Dataset records:
====
Lemma GetStateFor_spec p c :
  entry_ok p -> cache_ok mem c ->
  exists c', GetStateFor mem p c = Ok (state_at p, c') /\ cache_ok mem c'.
Proof.
  intros Hp Hc. unfold GetStateFor.
  assert (Hstart : exists e, match p with Some p => period_parent mem p | None => Ok None end = Ok e
                   /\ aligned mem e /\ state_at p = state_of mem e).
  { destruct p as [p|]; [|by exists None]. destruct Hp as (b & Hb & Hh).
    destruct (period_parent_spec p b Hb Hh) as (Hpp & Hal & _). by exists (period_end mem p). }
  destruct Hstart as (e & -> & Hal & ->). cbn [mbind result_bind].
  assert (Hfuel : exists f, match e with Some p => b ← deref mem p; Ok (Z.to_nat (nHeight b + 1)) | None => Ok O end = Ok f
                  /\ height_of mem e + 1 <= Z.of_nat f).
  { destruct e as [e|]; [|by exists O]. destruct Hal as (b & Hb & _). unfold deref. rewrite Hb. eexists; split; [done|].
    rewrite (height_of_some e b Hb). lia. }
  destruct Hfuel as (f & -> & Hf). cbn [mbind result_bind].
  destruct (state_walk_spec f e c [] Hc Hal Hf) as (p' & c' & st & s & c'' & -> & Hs & Hc'' & Hfw).
  cbn [mbind result_bind]. rewrite Hs, Hfw. by exists c''.
Qed.

(** *** Which states a branch can be in *)

(** The period ending at [q] ran inside the voting window and reached the threshold. *)
Definition locked_in_at (q : ptr) : Prop :=
  BeginTime <= mtp mem q < EndTime /\ Threshold <= signals_back mem (Z.to_nat Period) (Some q).

Lemma state_history p :
  aligned mem p ->
  match state_of mem p, p with
  | THRESHOLD_DEFINED, _ => True
  | THRESHOLD_STARTED, Some p => BeginTime <= mtp mem p
  | THRESHOLD_LOCKED_IN, Some p => locked_in_at p
  | THRESHOLD_ACTIVE, Some p =>
    exists q bp bq, mem !! p = Some bp /\ mem !! q = Some bq /\ is_ancestor mem q p
      /\ nHeight bq <= nHeight bp - Period /\ locked_in_at q
  | THRESHOLD_FAILED, Some p => EndTime <= mtp mem p
  | _, None => False
  end.
Proof.
  revert p. apply period_ind; [done|]. intros p b Hp Ha IH.
  destruct (prev_period p b Hp Ha) as (Hal & -> & Hhq).
  set (q := ancestor_at mem p (nHeight b - Period)) in *.
  assert (Hmono : forall q', q = Some q' -> mtp mem q' <= mtp mem p).
  { intros q' Hq. apply (mtp_monotone mem p b); [apply Hindex|done|done|]. by eapply ancestor_at_is_ancestor. }
  destruct (state_of mem q); cbn [bip9_next].
  - destruct (Z.leb_spec EndTime (mtp mem p)); [done|]. destruct (Z.leb_spec BeginTime (mtp mem p)); done.
  - destruct q as [q|]; [|done]. specialize (Hmono q eq_refl).
    destruct (Z.leb_spec EndTime (mtp mem p)); [done|].
    destruct (Z.leb_spec Threshold (signals_back mem (Z.to_nat Period) (Some p))); [|lia].
    split; [lia|done].
  - destruct q as [r|] eqn:Er; [|done]. destruct Hal as (br & Hbr & _).
    exists r, b, br. splits; [done|done|by eapply ancestor_at_is_ancestor| |done].
    rewrite (height_of_some r br Hbr) in Hhq. lia.
  - destruct q as [r|] eqn:Er; [|done]. destruct IH as (x & br & bx & Hr & Hx & Hanc & Hle & Hl).
    exists x, b, bx. rewrite (height_of_some r br Hr) in Hhq. pose proof period_pos.
    splits; [done|done| |lia|done]. eapply is_ancestor_trans; [done|]. by eapply ancestor_at_is_ancestor.
  - destruct q as [r|]; [|done]. specialize (Hmono r eq_refl). lia.
Qed.

(** A block at or below the previous period of [p]. *)
Lemma ancestor_in_prev_period p b q bq :
  mem !! p = Some b -> mem !! q = Some bq -> aligned mem (Some p) -> aligned mem (Some q) ->
  is_ancestor mem q p -> q <> p ->
  exists r, ancestor_at mem p (nHeight b - Period) = Some r /\ is_ancestor mem q r
            /\ nHeight bq <= nHeight b - Period.
Proof.
  intros Hp Hq Hap Haq Hanc Hne. pose proof period_pos.
  destruct (aligned_height p b Hp Hap) as [Hh Hm]. destruct (aligned_height q bq Hq Haq) as [Hhq Hmq].
  pose proof (proj2 (ancestor_at_iff mem p b q bq (proj1 Hindex) Hp Hq) Hanc) as Hat.
  assert (Hlt : nHeight bq < nHeight b).
  { assert (Hle : nHeight bq <= nHeight b).
    { unfold ancestor_at in Hat. rewrite Hp in Hat. destruct (Z.leb_spec 0 (nHeight bq)); [|done].
      destruct (Z.leb_spec (nHeight bq) (nHeight b)); done. }
    destruct (Z.eq_dec (nHeight bq) (nHeight b)) as [E|]; [|lia].
    rewrite E, (ancestor_at_self mem p b) in Hat by (done || apply Hindex). congruence. }
  apply Z.mod_divide in Hm; [|lia]. apply Z.mod_divide in Hmq; [|lia]. destruct Hm as [k Hk], Hmq as [j Hj].
  assert (Hjk : j + 1 <= k) by nia. assert (Hle : nHeight bq <= nHeight b - Period) by nia.
  assert (Hr : 0 <= nHeight b - Period <= nHeight b) by lia.
  destruct (ancestor_at_total mem p b _ (proj1 Hindex) Hp Hr) as (r & br & Har & Hbr & Hhr & _).
  exists r. splits; [done| |done]. rewrite <- Hhr in Har.
  rewrite (ancestor_at_trans mem p b r br) in Hat by (done || apply Hindex || lia).
  by apply ancestor_at_is_ancestor in Hat.
Qed.

Lemma state_terminal p q bq s :
  s = THRESHOLD_ACTIVE \/ s = THRESHOLD_FAILED ->
  mem !! q = Some bq -> aligned mem (Some q) -> state_of mem (Some q) = s ->
  aligned mem p -> (exists p', p = Some p' /\ is_ancestor mem q p') -> state_of mem p = s.
Proof.
  intros Hs Hq Haq Hst. revert p. apply (period_ind (fun p => _ -> state_of mem p = s)).
  { intros (p' & Hp' & _). done. }
  intros p b Hp Hap IH (p' & [= <-] & Hanc). destruct (decide (q = p)) as [->|Hne]; [done|].
  destruct (ancestor_in_prev_period p b q bq) as (r & Hr & Hqr & _); try done.
  destruct (prev_period p b Hp Hap) as (_ & -> & _). rewrite Hr in *.
  rewrite IH by eauto. by destruct Hs as [-> | ->].
Qed.

Lemma period_end_aligned p b : mem !! p = Some b -> aligned mem (Some p) -> period_end mem p = Some p.
Proof.
  intros Hp Ha. destruct (aligned_height p b Hp Ha) as [_ Hm]. unfold period_end.
  rewrite (height_of_some p b Hp), Hm, Z.sub_0_r. apply ancestor_at_self; [apply Hindex|done].
Qed.

(** The periods of a block and of its descendants. *)
Lemma period_end_ancestor p b d bd e :
  mem !! p = Some b -> mem !! d = Some bd -> nHeight b < 2 ^ 31 - 1 -> nHeight bd < 2 ^ 31 - 1 ->
  is_ancestor mem p d -> period_end mem p = Some e ->
  exists f, period_end mem d = Some f /\ is_ancestor mem e f.
Proof.
  intros Hp Hd Hhp Hhd Hanc He. pose proof period_pos as Hp1.
  destruct (period_parent_spec p b Hp Hhp) as (_ & Hale & Hhe). rewrite He in *.
  destruct Hale as (be & Hbe & _). rewrite (height_of_some e be Hbe) in Hhe.
  destruct (period_parent_spec d bd Hd Hhd) as (_ & Half & Hhf).
  destruct Hanc as [n Hn]. destruct (prevs_height mem n d p bd (proj1 Hindex) Hd Hn) as (b' & Hb' & Hhb & _).
  rewrite Hp in Hb'. injection Hb' as <-.
  assert (Hle : nHeight be <= nHeight bd - (nHeight bd + 1) mod Period).
  { assert (Hm : (nHeight b + 1) / Period <= (nHeight bd + 1) / Period) by (apply Z.div_le_mono; lia).
    assert (E1 : nHeight b + 1 = Period * ((nHeight b + 1) / Period) + (nHeight b + 1) mod Period) by (apply Z.div_mod; lia).
    assert (E2 : nHeight bd + 1 = Period * ((nHeight bd + 1) / Period) + (nHeight bd + 1) mod Period) by (apply Z.div_mod; lia).
    nia. }
  destruct (proj1 Hindex _ _ Hbe) as [Hbe0 _].
  destruct (period_end mem d) as [f|] eqn:Ef; [|cbn in Hhf; lia]. exists f. split; [done|].
  destruct Half as (bf & Hbf & _). rewrite (height_of_some f bf Hbf) in Hhf.
  assert (Hed : is_ancestor mem e d).
  { eapply is_ancestor_trans; [by eapply ancestor_at_is_ancestor|]. by exists n. }
  apply (ancestor_at_iff mem d bd e be) in Hed; [|apply Hindex|done|done].
  unfold period_end in Ef. rewrite (height_of_some d bd Hd), <- Hhf in Ef.
  rewrite (ancestor_at_trans mem d bd f bf) in Hed by (done || apply Hindex || lia).
  by apply ancestor_at_is_ancestor in Hed.
Qed.

Lemma active_descends p b d bd :
  mem !! p = Some b -> mem !! d = Some bd -> nHeight b < 2 ^ 31 - 1 -> nHeight bd < 2 ^ 31 - 1 ->
  is_ancestor mem p d -> state_of mem (period_end mem p) = THRESHOLD_ACTIVE ->
  state_of mem (period_end mem d) = THRESHOLD_ACTIVE.
Proof.
  intros Hp Hd Hhp Hhd Hanc Hst. destruct (period_end mem p) as [e|] eqn:Ee; [|done].
  destruct (period_end_ancestor p b d bd e) as (f & Hf & Hef); try done.
  destruct (period_parent_spec p b Hp Hhp) as (_ & Hale & _). rewrite Ee in Hale. pose proof Hale as (be & Hbe & _).
  destruct (period_parent_spec d bd Hd Hhd) as (_ & Half & _). rewrite Hf in *.
  apply (state_terminal (Some f) e be); auto. by exists f.
Qed.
====
Assignment: Please, from the material above, copy only the lines from the line with "(** The periods" up to and including the line with "assert (E1 : nHeight", exactly as written.

Response to this exercise:
(** The periods of a block and of its descendants. *)
Lemma period_end_ancestor p b d bd e :
  mem !! p = Some b -> mem !! d = Some bd -> nHeight b < 2 ^ 31 - 1 -> nHeight bd < 2 ^ 31 - 1 ->
  is_ancestor mem p d -> period_end mem p = Some e ->
  exists f, period_end mem d = Some f /\ is_ancestor mem e f.
Proof.
  intros Hp Hd Hhp Hhd Hanc He. pose proof period_pos as Hp1.
  destruct (period_parent_spec p b Hp Hhp) as (_ & Hale & Hhe). rewrite He in *.
  destruct Hale as (be & Hbe & _). rewrite (height_of_some e be Hbe) in Hhe.
  destruct (period_parent_spec d bd Hd Hhd) as (_ & Half & Hhf).
  destruct Hanc as [n Hn]. destruct (prevs_height mem n d p bd (proj1 Hindex) Hd Hn) as (b' & Hb' & Hhb & _).
  rewrite Hp in Hb'. injection Hb' as <-.
  assert (Hle : nHeight be <= nHeight bd - (nHeight bd + 1) mod Period).
  { assert (Hm : (nHeight b + 1) / Period <= (nHeight bd + 1) / Period) by (apply Z.div_le_mono; lia).
    assert (E1 : nHeight b + 1 = Period * ((nHeight b + 1) / Period) + (nHeight b + 1) mod Period) by (apply Z.div_mod; lia).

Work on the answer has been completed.